One thing is that I am housesitting and dogsitting for my sister, and I had no idea when I said I would do it, how much responsibility it is. So many details to take care of! I wonder why I took this on, although I know one reason is that I couldn't imagine how my sister would be able to take her business trip without me housesitting. In other words, afraid of saying no. And honestly, she has a very nice house, but also, she is very picky about how things are done. I know she considers me to be a responsible person, and I probably am, but simply put, I don't like feeling anxious about all the responsibility.
I have an appointment with my psych on Friday, I want to tell him how bad the anxiety is some days, and also that I seem to have lost interest in food.

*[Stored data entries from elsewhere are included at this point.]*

(* ===== verification/ScalarType.v ===== *)
(** * Sub-byte scalar types ([csrc/core/scalar_type.hpp])

    The record of a quantised type, its packed 64-bit identifier, its printed name
    and its representable range.  Fields keep their C++ widths: [uint8_t] exponent,
    mantissa and NaN code, [int32_t] bias.  [int64_t] arithmetic whose overflow is
    undefined is [None]; doubles are their 64-bit patterns, read back as the
    Standard Library's [spec_float]. *)

From Stdlib Require Import SpecFloat.
From S2P Require Import Prelude.

#[local] Open Scope Z_scope.

Module Scalar.

Definition NAN_NONE : Z := 0.
Definition NAN_IEEE_754 : Z := 1.
Definition NAN_EXTD_RANGE_MAX_MIN : Z := 2.
Definition NAN_REPR_ID_MAX : Z := 3.

Record ScalarType := mkScalar {
  exponent : Z; mantissa : Z; signed_ : bool; bias : Z;
  finite_values_only : bool; nan_repr : Z }.

(** ** Constructors *)

Definition int_ (size_bits b : Z) : ScalarType :=
  mkScalar 0 (u8 (size_bits - 1)) true b false NAN_IEEE_754.

Definition uint (size_bits b : Z) : ScalarType :=
  mkScalar 0 size_bits false b false NAN_IEEE_754.

Definition float_IEEE754 (e m : Z) : outcome ScalarType :=
  _ ← torch_check ((0 <? m) && (0 <? e)) "";
  Ok (mkScalar e m true 0 false NAN_IEEE_754).

Definition float_ (e m : Z) (finite : bool) (nan : Z) : outcome ScalarType :=
  _ ← torch_check (nan <? NAN_REPR_ID_MAX) "Invalid NanRepr";
  _ ← torch_check ((0 <? m) && (0 <? e)) "";
  _ ← torch_check (negb (nan =? NAN_IEEE_754)) "use `float_IEEE754` constructor";
  Ok (mkScalar e m true 0 finite nan).

(** ** The identifier *)

(** A member as the reduction sees it: the width of its field and its value
    converted to [int64_t]. *)
Definition reduce_members (t : ScalarType) : list (Z * Z) :=
  [(8, exponent t); (8, mantissa t); (1, Z.b2z (signed_ t)); (32, bias t);
   (1, Z.b2z (finite_values_only t)); (8, nan_repr t)].

(** The widths and the conversions back ([static_cast<T>]). *)
Definition member_id_field_width : list Z := [8; 8; 1; 32; 1; 8].

Definition id_size_bits : Z := foldl Z.add 0 member_id_field_width.

Definition or_and_advance (result : Z * Z) (member : Z * Z) : Z * Z :=
  let '(id, bit_offset) := result in
  let '(bits, v) := member in
  (i64 (Z.lor (u64 id) (u64 (Z.shiftl (Z.land (u64 v) (Z.shiftl 1 bits - 1)) bit_offset))),
   bit_offset + bits).

Definition id (t : ScalarType) : Z := (foldl or_and_advance (0, 0) (reduce_members t)).1.

Definition extract (id bit_offset bits : Z) : Z :=
  Z.land (u64 (Z.shiftr id bit_offset)) (Z.shiftl 1 bits - 1).

Definition from_id (id : Z) : ScalarType :=
  mkScalar (u8 (extract id 0 8)) (u8 (extract id 8 8)) (negb (extract id 16 1 =? 0))
    (i32 (extract id 17 32)) (negb (extract id 49 1 =? 0)) (u8 (extract id 50 8)).

(** ** Queries *)

Definition is_signed (t : ScalarType) : bool := signed_ t.
Definition size_bits (t : ScalarType) : Z := mantissa t + exponent t + Z.b2z (is_signed t).
Definition is_integer (t : ScalarType) : bool := exponent t =? 0.
Definition is_floating_point (t : ScalarType) : bool := 0 <? exponent t.
Definition is_ieee_754 (t : ScalarType) : bool :=
  is_floating_point t && negb (finite_values_only t) && (nan_repr t =? NAN_IEEE_754).
Definition has_nans (t : ScalarType) : bool :=
  is_floating_point t && negb (nan_repr t =? NAN_NONE).
Definition has_infs (t : ScalarType) : bool :=
  is_floating_point t && negb (finite_values_only t).
Definition has_bias (t : ScalarType) : bool := negb (bias t =? 0).

(** [operator==] *)
Definition eqb (a b : ScalarType) : bool :=
  (mantissa a =? mantissa b) && (exponent a =? exponent b) && (bias a =? bias b) &&
  Bool.eqb (signed_ a) (signed_ b) && Bool.eqb (finite_values_only a) (finite_values_only b) &&
  (nan_repr a =? nan_repr b).

(** ** Range *)

(** Reading a 64-bit pattern as a double. *)
Definition double_of_bits (raw : Z) : spec_float :=
  let s := Z.testbit raw 63 in
  let e := (raw / 2 ^ 52) mod 2 ^ 11 in
  let m := raw mod 2 ^ 52 in
  if e =? 2047 then (if m =? 0 then S754_infinity s else S754_nan)
  else if e =? 0 then
    match m with Zpos p => S754_finite s p (-1074) | _ => S754_zero s end
  else match m + 2 ^ 52 with Zpos p => S754_finite s p (e - 1075) | _ => S754_zero s end.

Definition no_double : string := "Cannot represent max/min as a double for type ".

(** [_floating_point_max]: the raw pattern of the double. *)
Definition floating_point_max_raw (t : ScalarType) : outcome Z :=
  _ ← torch_check ((mantissa t <=? 52) && (exponent t <=? 11)) no_double;
  let max_mantissa := u64 (Z.shiftl 1 (mantissa t) - 1) in
  let max_mantissa :=
    if nan_repr t =? NAN_EXTD_RANGE_MAX_MIN then u64 (max_mantissa - 1) else max_mantissa in
  let max_exponent := u64 (Z.shiftl 1 (exponent t) - 2) in
  max_exponent ←
    (if (nan_repr t =? NAN_EXTD_RANGE_MAX_MIN) || (nan_repr t =? NAN_NONE) then
       _ ← torch_check (exponent t <? 11) no_double;
       Ok (u64 (max_exponent + 1))
     else Ok max_exponent);
  let exponent_bias := u64 (Z.shiftl 1 (exponent t - 1) - 1) in
  let exponent_bias_double := Z.shiftl 1 10 - 1 in
  let max_exponent_double := u64 (max_exponent - exponent_bias + exponent_bias_double) in
  Ok (Z.lor (u64 (Z.shiftl max_mantissa (52 - mantissa t))) (u64 (Z.shiftl max_exponent_double 52))).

I mainly just eat because I know I need to.
And I've already shared on here about being bored (unemployed), and I am just hoping I have the nerve to try some new things. I am totally bored with the internet most of the time, and TV also seems boring (even with cable).
Finally, wanted to say I have been hitting a real bottom with anxiety about my car. I can sometimes see rationally that there is nothing wrong with it, but it is old, and I have this constant fear eating at me that something will go wrong. I think it is OCD and I probably need to get some help with that. I live in a city where one drives to everything, and because of the anxiety/fear/obsession I find myself avoiding driving.
Today I will go to my depression/bipolar support group, which is always helpful.